Using Agentic AI (primarily based on reinforcement learning) right from the start, instead of using supervised and unsupervised learning, has some risks and challenges:
What Could Go Wrong
– Inefficient Learning: Slow to train as it relies on trial and error. It may need many attempts in complex environments, making it less efficient than methods using existing data.
– Unpredictable Behavior: In early stages, the AI might take random actions, leading to unpredictable outcomes—especially risky in fields like healthcare or transportation.
– Difficult Environment Setup: Creating a realistic environment can be tough. If the simulation isn’t accurate, the AI may struggle when deployed.
– Reward Challenges: A poorly designed reward system might cause shortcuts or undesirable behaviors to maximize rewards.

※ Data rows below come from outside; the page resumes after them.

(** ** Release *)
Section release.
Context (E : Env).
Lemma record_authorization operation w : authorization (fst (RollbackControl._snapshot_locked E operation w)) = authorization w.
Proof. unfold RollbackControl._snapshot_locked, connection. destruct (connect E _); [|done]. cbn. by destruct (disconnect E _). Qed.
Definition keeps_authorization {A} (m : st World A) : Prop := forall w, authorization (fst (m w)) = authorization w.
Lemma rollback_keeps_bind {A B} (m : st World A) (k : A -> st World B) :
  keeps_authorization m -> (forall a, keeps_authorization (k a)) -> keeps_authorization (sbind m k).
Proof.
  intros H Hk w. unfold sbind. specialize (H w). destruct (m w) as [w1 [a|e]]; [|done]. by rewrite (Hk a w1).
Qed.
Lemma keeps_attempt {A} (m : st World A) : keeps_authorization m -> keeps_authorization (attempt m).
Proof. intros H w. unfold attempt. specialize (H w). by destruct (m w). Qed.
Lemma verify_authorization context : keeps_authorization (adapter_verify E context).
Proof.
  assert (keeps_authorization (_verify_rollback_context_locked E context)) as H.
  { unfold _verify_rollback_context_locked. destruct (get context "operation_id"); try done.
    apply rollback_keeps_bind; [|intros [[? ?]|e]; [|destruct (caught e)]; done]. apply keeps_attempt, rollback_keeps_bind; [exact (record_authorization _)|].
    intros r. by apply rollback_keeps_bind. }
  unfold adapter_verify, verify_rollback_context. destruct (owned E); [done|]. by do 2 (apply rollback_keeps_bind; [done|]; intros _).
Qed.
(** What an authorization names *)
Record authorizes (a : _ReleaseAuthorization) (context current : dict) : Prop := Authorizes {
  authorizes_record : r_operation_id a = text current "operation_id" /\ r_envelope_digest a = text current "envelope_digest" /\
    r_fencing_token a = text current "fencing_token" /\ r_revision a = revision_of current;
  authorizes_status : get current "status" = VStr "releasing";
  authorizes_context : Forall (fun f => eq (get current f) (get context f) = true) IDENTITY_FIELDS;
}.
Lemma authorize_Ok context evidence w w' a : _authorize_release_locked E context evidence w = (w', Ok a) ->
  authorization w' = authorization w /\ db w' = db w /\
  exists current, _SELECT (context_operation context) (db w) = Some current /\ authorizes a context current.
Proof.
  unfold _authorize_release_locked. intros H. apply sbind_Ok_inv in H as (current & w1 & Hr & H).
  pose proof (record_authorization (context_operation context) w) as Ha. rewrite Hr in Ha. cbn [fst] in Ha.
  destruct (record_sound _ _ _ _ _ Hr) as (_ & Hsel & Hdb).
  apply sbind_Ok_inv in H as (u1 & w2 & [-> H1]%slift_Ok_inv & H). apply sbind_Ok_inv in H as (u2 & w3 & [-> _]%slift_Ok_inv & H).
  apply sret_Ok_inv in H as [-> ->]. apply raise_if_Ok, negb_false_iff, andb_true_iff in H1 as [H1%eq_str H2].
  split_and!; [done | done|]. exists current. split; [done|]. constructor; [done | done|].
  apply list.Forall_forall. intros f Hf. rewrite forallb_forall in H2. apply H2. by apply list_elem_of_In.
Qed.
(** Only a reread that shows every identity of the context authorizes a release. *)
Lemma revalidate_Ok context reread w w' ev : revalidate_rollback E context reread w = (w', Ok ev) ->
  db w' = db w /\ exists state, reread = Ok (Some state) /\ reread_invalid context state = false /\
    (authorization w' = authorization w \/ exists a current, authorization w' = Some a /\
       _SELECT (context_operation context) (db w) = Some current /\ authorizes a context current).
Proof.
  unfold revalidate_rollback. intros H. apply sbind_Ok_inv in H as (answer & w1 & Hv & H).
  pose proof (verify_authorization context w) as Ha. rewrite Hv in Ha. cbn [fst] in Ha. pose proof (verify_still E context w) as Hs. rewrite Hv in Hs. destruct Hs as [_ Hdb]. cbn [fst] in Hdb.
  apply sbind_Ok_inv in H as (durable & w2 & Hd & H). destruct answer as [x|]; [|done]. apply sret_Ok_inv in Hd as [-> ->].
  apply sbind_Ok_inv in H as (u1 & w3 & [-> _]%slift_Ok_inv & H). apply sbind_Ok_inv in H as (os & w4 & [-> Hos]%slift_Ok_inv & H).
  unfold recast in Hos. destruct reread as [os'|]; [|done]. injection Hos as ->.
  apply sbind_Ok_inv in H as (state & w5 & Hst & H). destruct os as [state'|]; [|done]. apply sret_Ok_inv in Hst as [-> ->].
  apply sbind_Ok_inv in H as (u2 & w6 & [-> Hi]%slift_Ok_inv & H). apply raise_if_Ok, negb_false_iff, negb_true_iff in Hi.
  apply sbind_Ok_inv in H as (u3 & w7 & Hw & H). apply sret_Ok_inv in H as [-> _].
  destruct (eq (get x "status") (VStr "releasing")).
  - apply sbind_Ok_inv in Hw as (u4 & w8 & [-> _]%slift_Ok_inv & Hw). apply sbind_Ok_inv in Hw as (a & w9 & Hau%authorize_Ok & Hw).
    apply smodify_Ok_inv in Hw as ->. destruct Hau as (H1 & H2 & current & H3 & H4). cbn [db authorization]. rewrite Hdb in *.
    split; [congruence|]. exists state'. split_and!; [done|done|]. right. by exists a, current.
  - apply sret_Ok_inv in Hw as [-> _]. split; [done|]. exists state'. auto.
Qed.
Lemma cas_connection_Ok n s w w' r : _cas_connection E n s w = (w', Ok r) ->
  r = with_revision s (n + 1) /\ cas_barrier n s (db w) = Ok (db w').
Proof.
  unfold _cas_connection. intros H. apply sbind_Ok_inv in H as (u & w1 & [-> _]%slift_Ok_inv & H). cbv zeta in H.
  apply sbind_Ok_inv in H as (d & w2 & Hd & H). pose proof (proj1 (transaction_answers E (cas_barrier n s)) w) as Hs. rewrite Hd in Hs.
  apply transaction_answers in Hd. apply sbind_Ok_inv in H as (u2 & w3 & Hc%commit_or_Ok & H). apply sret_Ok_inv in H as [-> ->]. by rewrite Hc.
Qed.
Lemma complete_Ok context w w' r : complete_release_rollback_context E context w = (w', Ok r) ->
  authorization w' = None /\ exists a current operation, authorization w = Some a /\ operation_of context = Ok operation /\
    _SELECT (VStr operation) (db w) = Some current /\ stale_authorization operation a current = false /\
    r = with_revision (dset current "status" (VStr "released")) (revision_of current + 1) /\
    cas_barrier (revision_of current) (dset current "status" (VStr "released")) (db w) = Ok (db w').
Proof.
  unfold complete_release_rollback_context. intros H. apply sbind_Ok_inv in H as (operation & w1 & [-> Ho]%slift_Ok_inv & H).
  apply sbind_Ok_inv in H as (u & w2 & [-> _]%slift_Ok_inv & H). apply sbind_Ok_inv in H as (w3 & w4 & [= <- <-] & H).
  destruct (authorization w) as [a|] eqn:Ea; [|done]. apply sbind_Ok_inv in H as (answer & w5 & Ha & H).
  apply sbind_Ok_inv in H as (u2 & w6 & Hw%smodify_Ok_inv & [-> ->]%slift_Ok_inv). subst w6. split; [done|].
  unfold attempt in Ha. destruct (_complete_release_locked E operation a w) as [w7 r7] eqn:Ec. injection Ha as -> ->. cbn [db].
  unfold _complete_release_locked in Ec. apply sbind_Ok_inv in Ec as (current & w8 & Hr & Ec).
  destruct (record_sound _ _ _ _ _ Hr) as (_ & Hsel & Hdb). apply sbind_Ok_inv in Ec as (u3 & w9 & [-> Hst]%slift_Ok_inv & Ec).
  apply raise_if_Ok, negb_false_iff, negb_true_iff in Hst. apply sbind_Ok_inv in Ec as (u4 & w10 & [-> _]%slift_Ok_inv & Ec).
  assert (exists w11, db w11 = db w8 /\ exists w12, db w12 = db w5 /\ _cas_connection E (revision_of current) (dset current "status" (VStr "released")) w11 = (w12, Ok r)) as (w11 & E11 & w12 & E12 & Hc).
  { unfold connection in Ec. destruct (connect E _); [|done]. set (w0 := MkWorld _ _ _ _ _ _) in Ec. exists w0. split; [done|].
    destruct (_cas_connection _ _ _ w0) as [w13 x]. destruct (disconnect E _); [|done]. injection Ec as -> ->. by exists w5. }
  apply cas_connection_Ok in Hc as [-> Hc]. exists a, current, operation. split_and!; try done. rewrite <- Hdb, <- E11, <- E12. done.
Qed.
End release.
(** C20: The adapter releases a rollback barrier only over a fresh reread of its
    authority: when a revalidation and then a completion succeed, the reread
    showed the backend, project, revision, token and target of the context and a
    sound database, the barrier of the context was releasing with every identity
    of the context, the barrier that was released is the one the authorization
    names, in its revision, and the authorization is used up. *)
Theorem release_follows_reread E context context' reread w1 w2 w3 evidence released :
  authorization w1 = None -> revalidate_rollback E context reread w1 = (w2, Ok evidence) ->
  complete_release_rollback_context E context' w2 = (w3, Ok released) ->
  authorization w3 = None /\ exists state a reread_record current operation,
    reread = Ok (Some state) /\ reread_invalid context state = false /\
    _SELECT (context_operation context) (db w1) = Some reread_record /\ authorizes a context reread_record /\
    operation_of context' = Ok operation /\ r_operation_id a = operation /\
    _SELECT (VStr operation) (db w1) = Some current /\ stale_authorization operation a current = false /\
    released = with_revision (dset current "status" (VStr "released")) (revision_of current + 1).
Proof.
  intros H1 (Hdb & state & -> & Hi & Ha)%revalidate_Ok (Hn & a & current & operation & Ha' & Ho & Hs & Hst & -> & _)%complete_Ok.
  split; [done|]. destruct Ha as [Ha | (a' & rec & Ha & Hsel & Hauth)]; [congruence|].
  assert (a' = a) as -> by congruence. rewrite Hdb in Hs. exists state, a, rec, current, operation. split_and!; try done.
  unfold stale_authorization in Hst. rewrite !orb_false_iff, !negb_false_iff in Hst. apply String.eqb_eq. tauto.
Qed.
End RollbackLaws.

– High Resource Consumption: Reinforcement learning requires significant computing power, which can be expensive and time-consuming.
Suitability of Agentic AI
– Self-Driving Cars: It excels in real-time decision-making scenarios like self-driving cars, learning and adapting from experiences.
– Not Always the Best Fit: For tasks with clear outcomes or abundant data (e.g., image recognition), supervised learning can be more effective, with Agentic AI adding unnecessary complexity.
Summary
Agentic AI is powerful for dynamic environments like self-driving cars, but using it from the start in all scenarios can lead to inefficiencies and unpredictability. It’s often better to start with supervised learning when suitable, and then use reinforcement learning for fine-tuning.